When you reach the line that contains "in Hx|by left]|]." in the data below, start reproducing lines exactly, and stop after the line that contains "destruct (H (map_to_list".

-- Data extracts follows --

(** ** Several processes *)

(** A command that runs outside the lock. *)
Record flight := { fl_secret : ResolvedSecret; fl_gen : option Z; fl_since : nat }.
Record world := { w_sys : sys; w_flights : gmap nat flight; w_purges : nat }.
(** The largest cached lifetime considered, about 136 years: the kernel takes
    32 bits of seconds, a duration 64 bits of nanoseconds. *)
Definition maxTTL : Z := Z.shiftl 1 32 * second.

Inductive step : world → world → Prop :=
| StepTime s fs p d :
    0 <= d → step {| w_sys := s; w_flights := fs; w_purges := p |}
      {| w_sys := {| kr := kr s; now := now s + d; gen := gen s; calls := calls s |}; w_flights := fs; w_purges := p |}
| StepStart s fs p i o secret purge r s' :
    fs !! i = None → 0 < rs_TTL secret <= maxTTL → before_command o secret purge s = (r, s') →
    step {| w_sys := s; w_flights := fs; w_purges := p |}
      {| w_sys := s'; w_purges := p;
         w_flights := match r with
                      | Ok (Command g) => <[i := {| fl_secret := secret; fl_gen := g; fl_since := p |}]> fs | _ => fs end |}
| StepCached s fs p i f o value r s' :                          (* the command printed an acceptable value *)
    fs !! i = Some f → is_ok (checkSecretValue (fl_secret f) value) = true →
    after_command o (fl_secret f) (fl_gen f) {| out := value; since := fl_since f |} s = (r, s') →
    step {| w_sys := s; w_flights := fs; w_purges := p |} {| w_sys := s'; w_flights := delete i fs; w_purges := p |}
| StepFailed s fs p i :                                         (* it failed, or its value was refused *)
    step {| w_sys := s; w_flights := fs; w_purges := p |} {| w_sys := s; w_flights := delete i fs; w_purges := p |}
| StepPurge s fs p o secrets r s' :
    Forall (λ x, 0 <= rs_TTL x <= maxTTL) secrets → purgeWorkspaceSecretCache o secrets s = (r, s') →
    step {| w_sys := s; w_flights := fs; w_purges := p |}
      {| w_sys := s'; w_flights := fs; w_purges := match r with Ok true => S p | _ => p end |}.
(** Runs from an empty keychain, in which the 64-bit generation never wraps. *)
Definition room (s : sys) : Prop := ∀ n, gen_value s = Some n → n < 2 ^ 64 - 1.
Inductive reached : world → Prop :=
| ReachedStart t : zeroTime <= t → reached {| w_sys := {| kr := ∅; now := t; gen := None; calls := 0 |}; w_flights := ∅; w_purges := 0 |}
| ReachedStep w w' : reached w → room (w_sys w) → step w w' → reached w'.
End Cache.

(** ** Properties *)

Section Properties.
Context (keeps : bool) (hash : string → string) (configPath wsName : string) (order : gmap string Z → list (string * Z)).
Context (order_all : ∀ m, order m ≡ₚ map_to_list m).
Notation account := (secretCacheAccount hash configPath wsName).
Notation index := (secretCacheIndexAccount hash configPath wsName).
Notation m A := (op sys crash A).

Lemma account_ne s : account s ≠ index.
Proof. unfold secretCacheAccount, secretCacheIndexAccount. by intros [=]. Qed.

(** A secret the keychain still gives out and that has not expired. *)
Definition cached (s : sys) (a : string) (v : output) (e : Z) (d : option Z) : Prop :=
  kr s !! a = Some {| k_data := KSecret v e; k_deadline := d |} ∧ a ≠ index ∧ alive (now s) {| k_data := KSecret v e; k_deadline := d |} = true ∧ now s < e.
(** The index lives on when [x] has come. *)
Definition lasts (d : option Z) (x : Z) : Prop := match d with None => True | Some t => x + second <= t end.
(** [written idx]: the keychain has the index, for as long as what it lists. *)
Definition written (idx : gmap string Z) (s : sys) : Prop :=
  ∃ dI, kr s !! index = Some {| k_data := KIndex idx; k_deadline := dI |} ∧ ∀ a x, idx !! a = Some x → lasts dI x.
(** An index that lists every cached secret. *)
Definition lists (idx : gmap string Z) (s : sys) : Prop := ∀ a v e d, cached s a v e d → ∃ x, idx !! a = Some x ∧ e <= x.
Definition small (idx : gmap string Z) (s : sys) : Prop := ∀ a x, idx !! a = Some x → a ≠ index ∧ x <= now s + maxTTL.
Record good (idx : gmap string Z) (s : sys) : Prop := { gd_lists : lists idx s; gd_small : small idx s }.
Record inv (p : nat) (s : sys) : Prop := {
  in_cached : ∀ a v e d, cached s a v e d → since v = p ∧ ∃ idx dI x,
    kr s !! index = Some {| k_data := KIndex idx; k_deadline := dI |} ∧ idx !! a = Some x ∧ e <= x ∧ lasts dI x;
  in_small : ∀ idx dI, kr s !! index = Some {| k_data := KIndex idx; k_deadline := dI |} → small idx s;
  in_clock : zeroTime <= now s
}.
(** Time passes, the generation does not decrease, and no secret is added. *)
Definition gen_le (s s' : sys) : Prop := ∀ n', gen_value s' = Some n' → ∃ n, gen_value s = Some n ∧ n <= n'.
Definition onward (s s' : sys) : Prop := now s <= now s' ∧ gen_le s s'.
Definition shrinks (s s' : sys) : Prop := onward s s' ∧ ∀ a v e d, cached s' a v e d → cached s a v e d.
#[local] Instance onward_pre : PreOrder onward.
Proof.
  split.
  - intros s. split; [lia|]. intros n H. exists n. split; [done|lia].
  - intros a b c [H1 G1] [H2 G2]. split; [lia|]. intros n Hn. destruct (G2 n Hn) as (k & Hk & ?), (G1 k Hk) as (j & Hj & ?). exists j. split; [done|lia].
Qed.
#[local] Instance shrinks_pre : PreOrder shrinks.
Proof.
  split; [intros s; split; [reflexivity|done]|]. intros a b c [H1 G1] [H2 G2]. split; [exact (transitivity H1 H2)|]. intros x v e d H. by apply G1, G2.
Qed.
Lemma good_shrinks idx s s' : good idx s → shrinks s s' → good idx s'.
Proof.
  intros [H1 H2] [[Hn _] Hc]. split.
  - intros a v e d H. exact (H1 a v e d (Hc a v e d H)).
  - intros a x H. destruct (H2 a x H). split; [done|lia].
Qed.

(** *** Calls *)

Notation safe p m s Q := (post (inv p) shrinks m s Q).
Lemma latest_spec idx : (∀ a x, idx !! a = Some x → x <= latest idx) ∧ (latest idx = zeroTime ∨ ∃ a, idx !! a = Some (latest idx)).
Proof.
  unfold latest. rewrite map_fold_foldr.
  assert (∀ l : list (string * Z), let r := foldr (uncurry (λ (_ : string) e m, if m <? e then e else m)) zeroTime l in
    (∀ a x, (a, x) ∈ l → x <= r) ∧ (r = zeroTime ∨ ∃ a, (a, r) ∈ l)) as H.
  { induction l as [|[a e] l [Hle Hin]]; cbn; [split; [intros a x Hx; by apply not_elem_of_nil in Hx|by left]|].
    set (r := foldr _ zeroTime l) in *. split.
    - intros b x [[= -> ->]|Hx]%elem_of_cons; [|specialize (Hle b x Hx)]; destruct (_ <? _) eqn:E; bool_hyps; lia.
    - destruct (r <? e) eqn:E; [right; exists a; by left|]. destruct Hin as [->|[b Hb]]; [by left|]. right. exists b. by right. }
  destruct (H (map_to_list idx)) as [H1 H2]. split.
  - intros a x Hx. by apply (H1 a), elem_of_map_to_list.
  - destruct H2 as [->|[a Ha]]; [by left|]. right. exists a. by apply elem_of_map_to_list in Ha.
Qed.
Section Calls2.
Context (o : nat → call) (p : nat).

-- Data extracts concluded --

■ Answer to this task:
  { induction l as [|[a e] l [Hle Hin]]; cbn; [split; [intros a x Hx; by apply not_elem_of_nil in Hx|by left]|].
    set (r := foldr _ zeroTime l) in *. split.
    - intros b x [[= -> ->]|Hx]%elem_of_cons; [|specialize (Hle b x Hx)]; destruct (_ <? _) eqn:E; bool_hyps; lia.
    - destruct (r <? e) eqn:E; [right; exists a; by left|]. destruct Hin as [->|[b Hb]]; [by left|]. right. exists b. by right. }
  destruct (H (map_to_list idx)) as [H1 H2]. split.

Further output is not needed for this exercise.